The only part of this missive with which anyone could
reasonably demur even slightly is the characterization of the eye black as a
display of “team spirit.” I doubt it was
necessarily that, but it was certainly inoffensive, non-disruptive, commonplace,
and constitutionally protected. Terr needs
to be more polite than I do, so I’ll allow his characterization of the assertion
of blackface as “frivolous,” as opposed to the more accurate “fucking ridiculous.”
But, as they say in the late-night infomercials, “Wait! There’s more!” The family appealed the suspension, but the
appeal was denied by the San Diego Unified School District, suggesting that
they, too, are cognitively impaired. The
correct response, of course, would have been to uphold the appeal and fire
Luna.
It’s difficult to tell if Luna is a Social Justice Warrior run amok, or simply a sports-ignorant walking example of the Dunning-Kruger effect, like the buffoons a few years ago who decided that the universally recognized gesture to denote a 3-point shot in basketball was a gang sign. Ultimately, that distinction doesn’t matter—willful ignorance and blinkered paranoia are all but interchangeable—but it does matter that, alas, the situation is worse than even FIRE suggests.

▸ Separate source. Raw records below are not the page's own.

(* ===== verification/AnchorLaws.v ===== *)
(** * [backends/sui-anchor]: what the sealer and the driver guarantee

    The contract accepts what the sealer signs; every seal the store holds is
    on the chain; with confirmed transactions every new receipt is sealed; and
    what a lost confirmation does. *)

From S2P Require Import Prelude RustStd RustText Core CoreProto Crypto ReceiptTypes ReceiptProto Merkle Preimage Sealer.
From S2P Require Import ReceiptVerify ReceiptStore Startup AnchorContract Anchor.

#[local] Arguments be_bytes : simpl never.

(** ** The contract and the encoder agree *)

Lemma vector_lt_cmp a b : vector_lt a b = bool_decide (bytes_cmp a b = Lt).
Proof.
  revert b; induction a as [|x a IH]; intros [|y b]; simpl; try done.
  destruct (N.compare_spec (Byte.to_N x) (Byte.to_N y)) as [E|E|E].
  - rewrite E, N.ltb_irrefl. apply IH.
  - by rewrite (proj2 (N.ltb_lt _ _) E).
  - rewrite (proj2 (N.ltb_lt _ _) E). by destruct (N.ltb_spec (Byte.to_N x) (Byte.to_N y)); [lia|].
Qed.
Lemma vector_lt_of_le a b : bytes_le a b → a ≠ b → vector_lt a b = true.
Proof.
  rewrite bytes_le_cmp, vector_lt_cmp, bool_decide_eq_true. intros Hle Hne.
  destruct (bytes_cmp a b) eqn:E; [|done|done]. by apply bytes_cmp_Eq in E.
Qed.

(** A histogram as the client passes it. *)
Definition on_wire (e : string * N) : bytes * N := (as_bytes e.1, e.2).

(** The keys of the entries increase. *)
Lemma validate_entries_sorted l prev sum :
  StronglySorted kv_le l → NoDup l.*1 → Forall entry_ok l →
  (∀ p, prev = Some p → Forall (λ e, vector_lt p (as_bytes e.1) = true) l) →
  (sum + sum_counts l <= u64_max)%N →
  validate_entries prev sum (on_wire <$> l) = Ok (sum + sum_counts l)%N.
Proof.
  intros Hs. revert prev sum; induction Hs as [|[k c] l Hs IH Hall]; intros prev sum Hnd Hok Hp Hsum.
  { simpl. by rewrite N.add_0_r. }
  apply NoDup_cons in Hnd as [Hk Hnd]. apply Forall_cons in Hok as [[Hlen _] Hok]. csimpl.
  assert ((len (as_bytes k) <=? 255)%N = true) as ->.
  { apply N.leb_le. unfold len. rewrite length_as_bytes. unfold str_len, MAX_ACTION_KIND_LEN in Hlen. simpl in Hlen. lia. }
  cbn [move_assert rbind].
  assert (match prev with Some prev => move_assert (vector_lt prev (as_bytes k)) EHistogramNotSorted | None => Ok tt end = Ok tt) as ->.
  { destruct prev as [p|]; [|done]. specialize (Hp p eq_refl). apply Forall_cons in Hp as [Hp _]. simpl in Hp. by rewrite Hp. }
  cbn [rbind]. simpl in Hsum. rewrite (proj2 (move_add_Ok sum c (sum + c)) ltac:(lia)). cbn [rbind].
  rewrite IH; [f_equal; simpl; lia|done|done| |lia].
  intros p [= <-]. rewrite Forall_forall in Hall |- *. intros [k' c'] Hin. apply vector_lt_of_le; [by apply (Hall (k', c'))|].
  intros ->%as_bytes_inj. apply Hk. apply list_elem_of_fmap. by exists (k', c').
Qed.

Lemma insert_pairs_nodup l map :
  NoDup (map ++ l).*1 → insert_pairs l map = Ok (map ++ l).
Proof.
  revert map; induction l as [|e l IH]; intros map Hnd; simpl; [by rewrite app_nil_r|].
  rewrite fmap_app, fmap_cons in Hnd. rewrite bool_decide_eq_false_2.
  - rewrite IH; [by rewrite <- app_assoc|]. rewrite <- app_assoc. simpl. by rewrite fmap_app.
  - apply NoDup_app in Hnd as (_ & Hd & _). intros He. apply (Hd _ He). set_solver.
Qed.

Lemma move_entries l :
  Forall entry_ok l → collect move_entry (on_wire <$> l) = Ok (entry_bytes <$> l).
Proof.
  intros Hok. apply collect_Ok. apply Forall2_fmap. apply Forall_Forall2_diag. apply Forall_impl with (1 := Hok).
  intros [k c] [Hlen _]. unfold move_entry, entry_bytes. simpl.
  unfold str_len, MAX_ACTION_KIND_LEN in Hlen. simpl in Hlen.
  unfold len, str_len. rewrite length_as_bytes. simpl. by rewrite (proj2 (N.leb_le _ _)) by lia.
Qed.

Section contract.
Context `{CryptoOps}.
Implicit Types (histogram : gmap string N).

Definition wire_histogram histogram : list (bytes * N) := on_wire <$> btree_iter histogram.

Whereas it is obvious that J.A.’s actions are utterly innocuous, and that the punishment is about three steps beyond absurd, that isn’t always the case. Racial animus does indeed exist, and it is occasionally manifested at sporting events; there was a case less than an hour from Chez Curmie a year or so ago.
I’m not going to get into whether expression that actually is
offensive is constitutionally protected on school property. Racism and its
cousins in prejudice are unethical even if legal. Luna and the district have demeaned all
attempts to protect the Others (whoever that might be in terms of race, religion,
gender identity, etc.) from harassment based simply on who they are.
What is at play here is a variation on the Boy Who Cried Wolf. When we accumulate enough examples of utterly inane allegations being brought by authority figures, we start to discount all such claims, even those which have merit. J.A. and his family are bearing the brunt of this outrage, but we all suffer the consequences.
This is a slightly edited version of an essay that first appeared as a Curmie’s Conjectures post on Ethics Alarms.